In fünf Zeilen kommt dreimal das Wort „natürlich“ (S. 36). Ein Blähwort, das man natürlich [!] vermeiden sollte. Das fällt mir besonders auf, weil ich selbst ständig gegen die Blähworte kämpfe, die sich in meine Texte einschleichen… Aber bei einem Buch, das gute Texte als Thema hat, ist der Anspruch an die Texte extrem hoch.

Ein weiterer Punkt: Die Autoren zitieren die angebliche Studie der Uni Cambridge, die seit Jahren durch das Web geistert (S. 41):

Afugrnud enier Sduite an enier Elingshcen Unvirestiät ist es eagl, in wlehcer Rienhnelfoge die Bcuhtsbaen in eniem Wrot sethen, das enizg wcihitge dbaei ist, dsas der estre und lzete Bcuhtsbae am rcihgiten Paltz snid.

Schon 2003 wurde klar, dass diese Studie so nie durchgeführt wurde. Das findet man auch mit einer schnellen Web-Recherche heraus (z. B. bei der Wochenzeitung „Die Zeit“).
Außerdem greift die angebliche Studie zu kurz. Folgender Text wurde ebenfalls nach diesen Regeln bearbeitet und ist nur mit deutlich mehr Mühe lesbar:

Die (nihct mher) aeeklltun ct (0/02229) hat mien bcuh „beeeiikn-noopsttwz“ bceehoprsn. Und, wie ich fdine, sher piiostv gnaz im sitl der zcefhiirstt ist die bceehnprsug ncehrtün und fssat gut zaemmsun was im bcuh sehtt und für wen es ggnieeet ist.

Zum nächsten Punkt: Den Begriff „inverted pyramid“, also die umgedrehte Pyramide, schreiben die Autoren Jakob Nielsen zu (S. 77).

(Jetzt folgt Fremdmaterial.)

Lemma processRegistration_keeps_out event target type id' s id ref callback :
  wellFormed s → id ∈ issued (world s) →
  id ∉ Js.values (setAt s ref) → id' ≠ id →
  id ∈ issued (world (processRegistration env event target type id' s).1.1)
  ∧ (id ∉ Js.values (setAt (processRegistration env event target type id' s).1.1 ref))
  ∧ (Called id callback ∉ (processRegistration env event target type id' s).1.2).
Proof.
  intros Hwf Hin Hout Hne. unfold processRegistration.
  destruct (registrations (this s) !! id') as [registration|] eqn:Hreg;
    [|split; [done|split; [done|set_solver]]].
  pose proof Hwf as [_ Hr]. destruct (Hr _ _ Hreg) as (_ & Hid & _).
  unfold executeHotkeyCallback.
  pose proof (runActions_issued env (env_callbackBody env (reg_callback registration)) s id Hin)
    as Hin1.
  pose proof (runActions_keeps_out (env_callbackBody env (reg_callback registration)) s id ref
                Hwf Hin Hout) as Hout1.
  destruct (runActions env _ s) as [s1 c]. cbn in *.
  assert (Called id callback ∉ [Called (reg_id registration) (reg_callback registration)])
    as Hno.
  { intros [= -> _]%list_elem_of_singleton. congruence. }
  repeat (case_match; simplify_eq; cbn in * ).
  all: split; [done|]; split; [done|set_solver].
Qed.

Lemma iterate_keeps_out fuel event target type ref index s id callback :
  wellFormed s → id ∈ issued (world s) →
  id ∉ Js.values (setAt s ref) →
  Called id callback ∉ (iterate env fuel event target type ref index s).1.2.
Proof.
  revert index s. induction fuel as [|fuel IH]; intros index s Hwf Hin Hout; simpl;
    [set_solver|].
  destruct (setAt s ref !! index) as [[id'|]|] eqn:Hat; [|by apply IH|set_solver].
  assert (id' ≠ id) as Hne.
  { intros ->. apply Hout, elem_of_values. by eapply list_elem_of_lookup_2. }
  pose proof (processRegistration_wellFormed env event target type id' s Hwf) as Hwf1.
  destruct (processRegistration_keeps_out event target type id' s id ref callback
              Hwf Hin Hout Hne) as (Hin1 & Hout1 & Hno).
  destruct (processRegistration env event target type id' s) as [[s1 effects] [[]|e]];
    cbn in *; [|set_solver].
  specialize (IH (S index) s1 Hwf1 Hin1 Hout1).
  destruct (iterate env fuel event target type ref (S index) s1) as [[s2 rest] o].
  cbn in *. set_solver.
Qed.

Der hat zwar viele Dinge geprägt, diesen Begriff aber sicher nicht – der ist deutlich älter als Nielsen. Er stammt aus dem Journalismus, denn nach diesem Prinzip – das Wichtigste zuerst – sind Zeitungsartikel seit weit über hundert Jahren aufgebaut.

Das Buch zitiert die „Drei-Klick-Regel“: Nicht mehr als drei Klicks sollte ein Benutzer brauchen, um die gesuchte Information zu finden. Dass das viel zu kurz greift, hat spätestens Steve Krug 2000 mit seinem Buch „Don’t make me think!“ gezeigt. Es kommt darauf an, ob dem Benutzer auf jeder Seite sofort klar ist, was er anklicken muss. Die absolute Zahl der Klicks spielt eine vollkommen untergeordnete Rolle.

Als Beispiel für eine gute Newsletter-Betreffzeile nennt das Buch: „Gewinnen Sie ein Genuss-Wochenende“ (S. 166). Wenige Zeilen davor, auf derselben Seite, wird vor Begriffen im Betreff gewarnt, die E-Mails mit hoher Wahrscheinlichkeit in den Spam-Ordner befördern – „gewinnen Sie“ ist m. E. genau so ein Begriff.

Fazit

Bei manchen Aussagen der Autoren hat man das Gefühl, dass sie zu sehr Texter und zu wenig Web-Profis sind. Die Bemerkungen zu Benutzerfreundlichkeit scheinen mir nicht ganz auf der Höhe der Zeit. Sieht man davon ab, ist das Buch ein leicht zu lesender Ratgeber dafür, wie man ordentliche Texte schreibt, die für Leser wie für Suchmaschinen funktionieren. Wer gern Englisch liest, ist mit „Letting Go of the Words“ (im Newsletter 09/2007 besprochen) besser bedient, wobei „Texten für das Internet“ im Bereich Suchmaschinenoptimierung besser abschneidet.

Das letzte Wort haben die Autoren Ulrike Grafberger und Thomas Hörner, denen ich mich nur anschließen kann:

„Schnell mal einen schönen Text schreiben“ genügt nicht für erfolgreiche Internettexte.